Flower development genes analysis

MADS-box genes were identified using the HMMER115 and iTAK116 software, and the parameters “–cut_tc” and Pfam profiles (PF00319) were used for HMM searching. For the other FDRGs, we performed the protein sequences similarity search by BLASTP with an E-value cut-off of 10−5 using the known flowering genes in Arabidopsis as a reference. InterProScan96 was applied to further check the integrity of candidate gene domains. Multiple sequence alignment and ML tree inference were performed to group them into subfamily, and the genes set that clustered with reference sequence was used for the next analysis. For the transcriptome analysis, the clean RNA-seq reads of the six tissues were mapped onto Chloranthus sessilifolius genome using HISAT2117. StringTie118 was then used to calculate fragments per kilobase of transcript per million mapped reads (FPKM values) for each sample. The reproducibility among the biological replicates was further evaluated by the multidimensional scaling plot and the Pearson correlation analysis (Supplementary Fig. 27).

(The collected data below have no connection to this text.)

(* ===== verification/Float64.v ===== *)
(** * float64: the conversions and operations the sources use

    IEEE 754 binary64 in software, the standard library's [spec_float] with
    precision 53 and exponent bound 1024. *)

From Stdlib Require Import SpecFloat.
From S2P Require Import Prelude.

Module Float64.

Definition prec : Z := 53.
Definition emax : Z := 1024.

(** [float64(n)] of an integer, rounded to nearest even. *)
Definition ofInt (n : Z) : spec_float := binary_normalize prec emax n 0 false.

Definition mul : spec_float -> spec_float -> spec_float := SFmul prec emax.
Definition add : spec_float -> spec_float -> spec_float := SFadd prec emax.
Definition sub : spec_float -> spec_float -> spec_float := SFsub prec emax.
Definition div : spec_float -> spec_float -> spec_float := SFdiv prec emax.

(** A finite float without its fraction, towards zero. *)
Definition truncate (x : spec_float) : option Z :=
  match x with
  | S754_zero _ => Some 0
  | S754_finite sgn m e => let z := Z.shiftl (Zpos m) e in Some (if sgn then - z else z)
  | _ => None
  end.

(** The conversions [uint64(x)] and [int64(x)]; what they give out of range
    is up to the implementation. *)
Class Conversion := {
  outOfRange : spec_float -> Z
}.

Section Convert.
Context `{!Conversion}.

Definition toUint64 (x : spec_float) : Z :=
  match truncate x with
  | Some z => if (0 <=? z) && (z <? 2 ^ 64) then z else u64 (outOfRange x)
  | None => u64 (outOfRange x)
  end.

Definition toInt64 (x : spec_float) : Z :=
  match truncate x with
  | Some z => if (minInt64 <=? z) && (z <=? maxInt64) then z else i64 (outOfRange x)
  | None => i64 (outOfRange x)
  end.

(** [Duration.Seconds()]: whole seconds plus the rest over 10^9. *)
Definition Seconds (d : Z) : spec_float :=
  add (ofInt (Z.quot d second)) (div (ofInt (Z.rem d second)) (ofInt second)).

End Convert.

Example Seconds_hour : truncate (Seconds hour) = Some 3600.
Proof. vm_compute. reflexivity. Qed.

Example Seconds_half : truncate (Seconds 1500000000) = Some 1.
Proof. vm_compute. reflexivity. Qed.

End Float64.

Terpenoid and secondary cell wall biosynthesis genes analysis

Genes related to terpenoid backbone biosynthesis (including MVA pathway and MEP pathway) were retrieved from Arabidopsis thaliana (https://www.arabidopsis.org/). These proteins were then used to search for homologs in the predicted proteome of C. sessilifolius using BLASTP with the e-value of 1e-5 and identity value >40%. Conserved domains of the TPS gene family (PF01397 and PF03936) and NAC gene family (PF02365) were used to search against the proteome using hmmsearch. Phylogenetic analysis was performed as described above.

Reporting summary

Further information on research design is available in the Nature Research Reporting Summary linked to this article.